Description of the task: Go over the data and copy out each line with "slabs" in it.

Collected data entries
_____

(** The walk of [priorityboost] along [next]; the list has at most one node
    per slab. *)
Fixpoint boost_from (fuel : nat) (m : option nat) : M slabs unit :=
  match m with
  | None => ret tt
  | Some i =>
      match fuel with
      | O => spin
      | S fuel' =>
          n <- nd i ;;
          when ((m_state n =? 1) && negb (m_level n =? 1))
            (ndset i (fun n => n <| m_level := 0 |> <| m_exec_time := 0 |>)) ;;
          boost_from fuel' (m_next n)
      end
  end.

Definition priorityboost (hs : list (option nat)) : M slabs unit :=
  match mjoin (zlookup hs 0) with
  | None => ret tt
  | Some h0 =>
      forM [2; 1] (fun i =>
        hi <- header hs i ;;
        remove hi ;;
        hj <- header hs (i + 1) ;;
        insertBefore hj hi) ;;
      boost_from (S (NPROC + 4)) (Some h0)
  end.

(** ** The effect on one list *)

(** Everything of a node but its links. *)
Definition payload (n : mlfqnode) : option nat * Z * Z * Z :=
  (m_self n, m_state n, m_level n, m_exec_time n).

(** Same nodes, links apart. *)
Definition same_payload (s s' : slabs) : Prop :=
  length s' = length s /\ forall i, payload <$> s' !! i = payload <$> s !! i.

Lemma same_payload_refl s : same_payload s s.
Proof. done. Qed.

Lemma same_payload_sym s s' : same_payload s s' -> same_payload s' s.
Proof. intros [? H]. split; [done|]. intros i. by rewrite H. Qed.

Lemma same_payload_trans s1 s2 s3 :
  same_payload s1 s2 -> same_payload s2 s3 -> same_payload s1 s3.
Proof. intros [??] [??]. split; [congruence|]. intros i. congruence. Qed.

Lemma same_payload_alter s i f :
  (forall n, payload (f n) = payload n) -> same_payload s (alter f i s).
Proof.
  intros Hf. split; [apply length_alter|]. intros j.
  destruct (decide (i = j)) as [->|].
  - rewrite list_lookup_alter_eq. destruct (s !! j); cbn; [|done]. by rewrite Hf.
  - by rewrite list_lookup_alter_ne.
Qed.

Lemma nd_run s i n : s !! i = Some n -> nd i s = Ok n s.
Proof. intros H. unfold nd. by rewrite H. Qed.

Lemma ndset_run s i n f : s !! i = Some n -> ndset i f s = Ok tt (alter f i s).
Proof. intros H. unfold ndset, bind. by rewrite (nd_run _ _ _ H). Qed.

(** A relinking run of a routine: it returns, and its effect is [F] on the
    links and nothing on the rest. *)
Definition relinks (m : M slabs unit) (s : slabs) (F : linkmap) (s' : slabs) : Prop :=
  m s = Ok tt s' /\ same_payload s s' /\ forall j, links s' j = F j.

Lemma relinks_set_prev s i o :
  is_Some (s !! i) ->
  relinks (set_prev i o) s (set_prev_of (Some i) o (links s))
    (alter (set_nprev o) i s).
Proof.
  intros [n Hn]. split_and!.
  - by eapply ndset_run.
  - by apply same_payload_alter.
  - intros j. apply links_set_nprev.
Qed.

Lemma relinks_set_next s i o :
  is_Some (s !! i) ->
  relinks (set_next i o) s (set_next_of (Some i) o (links s))
    (alter (set_nnext o) i s).
Proof.
  intros [n Hn]. split_and!.
  - by eapply ndset_run.
  - by apply same_payload_alter.
  - intros j. apply links_set_nnext.
Qed.

Lemma same_payload_lookup s s' i :
  same_payload s s' -> is_Some (s !! i) -> is_Some (s' !! i).
Proof.
  intros [Hl _] [n Hn]. apply lookup_lt_is_Some_2. rewrite Hl.
  by eapply lookup_lt_Some.
Qed.

(** Chains two runs. *)
Lemma relinks_bind m1 m2 s s1 s2 F1 F2 :
  relinks m1 s F1 s1 -> relinks m2 s1 F2 s2 ->
  relinks (m1 ;; m2) s F2 s2.
Proof.
  intros (H1&Hp1&_) (H2&Hp2&HF). split_and!; [|by eapply same_payload_trans|done].
  by rewrite (bind_Ok _ _ _ _ _ H1).
Qed.


Lemma nd_links s i p q :
  links s i = Some (p, q) ->
  exists n, nd i s = Ok n s /\ m_prev n = p /\ m_next n = q.
Proof.
  unfold links. destruct (s !! i) as [n|] eqn:Hn; [|done]. cbn. intros [= <- <-].
  exists n. split_and!; [by apply nd_run|done..].
Qed.

Lemma links_lookup s i v : links s i = Some v -> is_Some (s !! i).
Proof. unfold links. destruct (s !! i); [eauto|done]. Qed.

(** [if(o) o->prev = v] and [if(o) o->next = v]. *)
Lemma relinks_prev_opt s o v :
  (forall x, o = Some x -> is_Some (s !! x)) ->
  exists s', relinks (match o with Some x => set_prev x v | None => ret tt end) s
    (set_prev_of o v (links s)) s'.
Proof.
  intros Ho. destruct o as [x|]; [|by exists s].
  eexists. by apply relinks_set_prev, Ho.
Qed.

Lemma relinks_next_opt s o v :
  (forall x, o = Some x -> is_Some (s !! x)) ->
  exists s', relinks (match o with Some x => set_next x v | None => ret tt end) s
    (set_next_of o v (links s)) s'.
Proof.
  intros Ho. destruct o as [x|]; [|by exists s].
  eexists. by apply relinks_set_next, Ho.
Qed.

Lemma relinks_is_Some m s F s' i :
  relinks m s F s' -> is_Some (s !! i) -> is_Some (s' !! i).
Proof. intros (_&Hp&_). by apply same_payload_lookup. Qed.

(** Pointwise comparison of relinked maps. *)
Ltac links_case :=
  unfold setl, set_prev_of, set_next_of in *;
  repeat first [case_decide | case_match]; simplify_eq; try done.

Section runs.
  Context (s : slabs) (l1 l2 : list nat) (t m : nat).
  Context (Hl : dlist (links s) (l1 ++ t :: l2)).

Lemma neighbours :
  links s t = Some (last_of l1 None, first_of l2 None) /\
  last_of l1 None <> Some t /\ first_of l2 None <> Some t /\
  (forall x, last_of l1 None = Some x -> is_Some (s !! x)) /\
  (forall x, first_of l2 None = Some x -> is_Some (s !! x)) /\
  is_Some (s !! t) /\
  (forall x, last_of l1 None = Some x -> first_of l2 None <> Some x).
Proof. exact (dlist_neighbours s l1 t l2 Hl). Qed.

_____

Response area:
Fixpoint boost_from (fuel : nat) (m : option nat) : M slabs unit :=
Definition priorityboost (hs : list (option nat)) : M slabs unit :=
Definition same_payload (s s' : slabs) : Prop :=
Definition relinks (m : M slabs unit) (s : slabs) (F : linkmap) (s' : slabs) : Prop :=
  Context (s : slabs) (l1 l2 : list nat) (t m : nat).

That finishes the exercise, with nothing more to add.